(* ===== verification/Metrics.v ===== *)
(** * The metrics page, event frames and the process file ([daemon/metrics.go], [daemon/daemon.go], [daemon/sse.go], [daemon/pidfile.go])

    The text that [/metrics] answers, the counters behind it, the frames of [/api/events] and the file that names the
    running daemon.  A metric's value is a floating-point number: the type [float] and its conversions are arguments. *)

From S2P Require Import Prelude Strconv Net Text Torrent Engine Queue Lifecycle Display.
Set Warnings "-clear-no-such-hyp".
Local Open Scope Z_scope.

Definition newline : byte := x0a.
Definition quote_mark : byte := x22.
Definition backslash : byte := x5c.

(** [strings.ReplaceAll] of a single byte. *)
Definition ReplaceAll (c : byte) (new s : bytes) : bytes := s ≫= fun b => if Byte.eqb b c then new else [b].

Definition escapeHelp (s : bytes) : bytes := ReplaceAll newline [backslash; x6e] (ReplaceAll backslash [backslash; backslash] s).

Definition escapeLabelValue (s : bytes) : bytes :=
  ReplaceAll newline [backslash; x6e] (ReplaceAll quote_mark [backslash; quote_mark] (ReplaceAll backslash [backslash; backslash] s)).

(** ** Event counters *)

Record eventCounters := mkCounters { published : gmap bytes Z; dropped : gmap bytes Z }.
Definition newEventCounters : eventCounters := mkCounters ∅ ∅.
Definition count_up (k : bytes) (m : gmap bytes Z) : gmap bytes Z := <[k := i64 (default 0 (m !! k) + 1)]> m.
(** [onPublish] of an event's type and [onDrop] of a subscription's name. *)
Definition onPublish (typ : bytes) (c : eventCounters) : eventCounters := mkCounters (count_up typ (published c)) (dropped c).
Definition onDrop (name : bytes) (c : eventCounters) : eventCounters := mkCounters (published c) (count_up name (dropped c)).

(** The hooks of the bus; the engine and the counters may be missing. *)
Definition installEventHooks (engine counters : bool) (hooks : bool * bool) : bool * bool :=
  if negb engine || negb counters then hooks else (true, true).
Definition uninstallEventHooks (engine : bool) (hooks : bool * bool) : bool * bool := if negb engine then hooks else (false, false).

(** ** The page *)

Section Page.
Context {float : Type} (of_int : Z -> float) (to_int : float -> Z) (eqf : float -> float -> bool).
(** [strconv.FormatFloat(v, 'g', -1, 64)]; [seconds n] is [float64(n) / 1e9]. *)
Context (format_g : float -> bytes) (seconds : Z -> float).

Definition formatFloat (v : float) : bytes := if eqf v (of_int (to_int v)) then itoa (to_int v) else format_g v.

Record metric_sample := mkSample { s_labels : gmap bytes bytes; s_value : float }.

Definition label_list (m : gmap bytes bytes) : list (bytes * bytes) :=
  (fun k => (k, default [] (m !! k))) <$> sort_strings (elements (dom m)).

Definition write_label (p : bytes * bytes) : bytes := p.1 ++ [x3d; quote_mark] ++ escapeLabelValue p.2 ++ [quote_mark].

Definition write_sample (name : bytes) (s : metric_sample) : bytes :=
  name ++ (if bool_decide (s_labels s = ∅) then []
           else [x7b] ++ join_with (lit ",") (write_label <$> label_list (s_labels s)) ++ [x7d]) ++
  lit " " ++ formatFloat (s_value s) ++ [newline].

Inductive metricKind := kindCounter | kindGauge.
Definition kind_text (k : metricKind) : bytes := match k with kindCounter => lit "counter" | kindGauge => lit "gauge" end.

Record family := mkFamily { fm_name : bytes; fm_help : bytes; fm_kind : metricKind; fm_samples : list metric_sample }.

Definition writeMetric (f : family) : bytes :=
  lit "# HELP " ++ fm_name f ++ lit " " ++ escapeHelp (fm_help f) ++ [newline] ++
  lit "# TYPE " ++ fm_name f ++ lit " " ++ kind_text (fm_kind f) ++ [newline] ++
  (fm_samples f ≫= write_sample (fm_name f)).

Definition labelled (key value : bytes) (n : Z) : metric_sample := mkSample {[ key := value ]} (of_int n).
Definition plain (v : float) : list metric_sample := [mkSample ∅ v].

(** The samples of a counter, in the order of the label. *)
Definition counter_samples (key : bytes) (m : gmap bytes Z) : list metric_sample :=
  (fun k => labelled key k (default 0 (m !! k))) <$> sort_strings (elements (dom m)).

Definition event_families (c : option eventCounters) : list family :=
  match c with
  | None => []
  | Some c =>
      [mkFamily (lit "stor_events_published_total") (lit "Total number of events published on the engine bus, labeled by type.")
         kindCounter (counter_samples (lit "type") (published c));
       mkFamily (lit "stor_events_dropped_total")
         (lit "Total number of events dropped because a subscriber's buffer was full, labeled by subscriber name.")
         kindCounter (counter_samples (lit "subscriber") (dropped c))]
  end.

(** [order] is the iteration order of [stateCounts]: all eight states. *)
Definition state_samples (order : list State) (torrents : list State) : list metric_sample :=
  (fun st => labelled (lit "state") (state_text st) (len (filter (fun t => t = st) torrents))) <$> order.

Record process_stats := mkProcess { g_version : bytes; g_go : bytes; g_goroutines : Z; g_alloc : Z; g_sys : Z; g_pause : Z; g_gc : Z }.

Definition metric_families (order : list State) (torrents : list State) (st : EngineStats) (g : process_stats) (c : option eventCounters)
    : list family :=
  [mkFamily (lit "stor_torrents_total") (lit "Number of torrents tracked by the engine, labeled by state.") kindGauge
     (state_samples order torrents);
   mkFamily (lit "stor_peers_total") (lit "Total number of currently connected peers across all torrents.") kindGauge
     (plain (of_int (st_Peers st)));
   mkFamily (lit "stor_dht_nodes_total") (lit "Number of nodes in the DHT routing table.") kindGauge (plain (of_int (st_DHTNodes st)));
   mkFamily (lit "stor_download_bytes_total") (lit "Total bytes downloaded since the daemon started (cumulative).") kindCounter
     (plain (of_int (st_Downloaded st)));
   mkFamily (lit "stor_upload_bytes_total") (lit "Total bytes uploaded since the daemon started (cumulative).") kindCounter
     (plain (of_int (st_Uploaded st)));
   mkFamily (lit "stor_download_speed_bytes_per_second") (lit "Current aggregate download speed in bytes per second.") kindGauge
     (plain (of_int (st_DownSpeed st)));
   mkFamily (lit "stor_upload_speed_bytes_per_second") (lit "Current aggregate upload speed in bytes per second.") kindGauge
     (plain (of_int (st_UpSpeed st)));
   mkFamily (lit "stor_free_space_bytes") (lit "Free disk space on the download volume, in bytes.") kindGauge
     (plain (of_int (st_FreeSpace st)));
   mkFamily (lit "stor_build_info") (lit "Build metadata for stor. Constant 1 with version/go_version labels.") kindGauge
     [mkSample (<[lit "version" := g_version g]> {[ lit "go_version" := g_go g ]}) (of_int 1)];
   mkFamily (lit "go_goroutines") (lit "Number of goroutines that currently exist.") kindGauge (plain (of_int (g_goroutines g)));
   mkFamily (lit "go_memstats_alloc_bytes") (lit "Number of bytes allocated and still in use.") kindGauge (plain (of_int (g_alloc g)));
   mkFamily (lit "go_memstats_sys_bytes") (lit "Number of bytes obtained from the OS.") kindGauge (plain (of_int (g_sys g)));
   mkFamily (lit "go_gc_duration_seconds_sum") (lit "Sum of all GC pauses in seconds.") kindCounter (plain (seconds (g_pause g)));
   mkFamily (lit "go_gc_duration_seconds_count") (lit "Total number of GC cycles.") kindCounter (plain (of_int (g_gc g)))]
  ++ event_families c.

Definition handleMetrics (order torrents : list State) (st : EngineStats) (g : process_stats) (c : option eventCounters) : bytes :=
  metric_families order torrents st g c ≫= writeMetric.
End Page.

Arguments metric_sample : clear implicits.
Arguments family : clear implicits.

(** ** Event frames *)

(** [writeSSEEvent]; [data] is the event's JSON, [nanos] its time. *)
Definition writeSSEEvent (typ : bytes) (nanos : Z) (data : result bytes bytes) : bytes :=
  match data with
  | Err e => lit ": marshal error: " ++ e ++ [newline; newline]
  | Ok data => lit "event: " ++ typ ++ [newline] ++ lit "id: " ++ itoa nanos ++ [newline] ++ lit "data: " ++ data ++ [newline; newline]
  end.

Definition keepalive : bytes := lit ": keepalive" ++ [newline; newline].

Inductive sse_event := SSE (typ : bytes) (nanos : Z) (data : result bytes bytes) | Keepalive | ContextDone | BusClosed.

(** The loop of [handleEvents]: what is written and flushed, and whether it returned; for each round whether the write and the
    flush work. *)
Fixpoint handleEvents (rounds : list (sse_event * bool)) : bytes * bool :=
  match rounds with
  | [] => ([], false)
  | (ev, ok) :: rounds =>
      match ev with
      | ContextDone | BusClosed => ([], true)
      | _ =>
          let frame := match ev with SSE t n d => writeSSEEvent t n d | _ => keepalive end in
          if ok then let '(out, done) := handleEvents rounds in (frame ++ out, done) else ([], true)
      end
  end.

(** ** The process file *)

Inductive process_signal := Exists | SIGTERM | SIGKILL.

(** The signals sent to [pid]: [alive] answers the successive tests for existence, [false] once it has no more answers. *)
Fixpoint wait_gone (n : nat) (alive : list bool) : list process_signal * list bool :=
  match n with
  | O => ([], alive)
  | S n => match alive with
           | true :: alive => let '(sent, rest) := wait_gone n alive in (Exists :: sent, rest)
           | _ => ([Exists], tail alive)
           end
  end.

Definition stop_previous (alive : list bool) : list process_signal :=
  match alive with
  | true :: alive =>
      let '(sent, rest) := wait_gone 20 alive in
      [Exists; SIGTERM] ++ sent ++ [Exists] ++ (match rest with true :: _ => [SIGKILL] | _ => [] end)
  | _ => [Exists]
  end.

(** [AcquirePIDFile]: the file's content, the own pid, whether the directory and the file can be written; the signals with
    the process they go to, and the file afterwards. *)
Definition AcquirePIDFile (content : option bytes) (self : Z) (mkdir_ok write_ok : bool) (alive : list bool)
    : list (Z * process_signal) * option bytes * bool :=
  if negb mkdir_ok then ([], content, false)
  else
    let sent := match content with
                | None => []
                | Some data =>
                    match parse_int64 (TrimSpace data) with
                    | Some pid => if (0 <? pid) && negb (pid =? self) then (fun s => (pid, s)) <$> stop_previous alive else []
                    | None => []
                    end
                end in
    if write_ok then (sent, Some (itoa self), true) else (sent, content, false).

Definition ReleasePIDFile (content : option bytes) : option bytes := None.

※ ※ ※

Work task
Considering only lines that hold the word "clear", work out how many appear in the listing above and give that number only.

Your response
3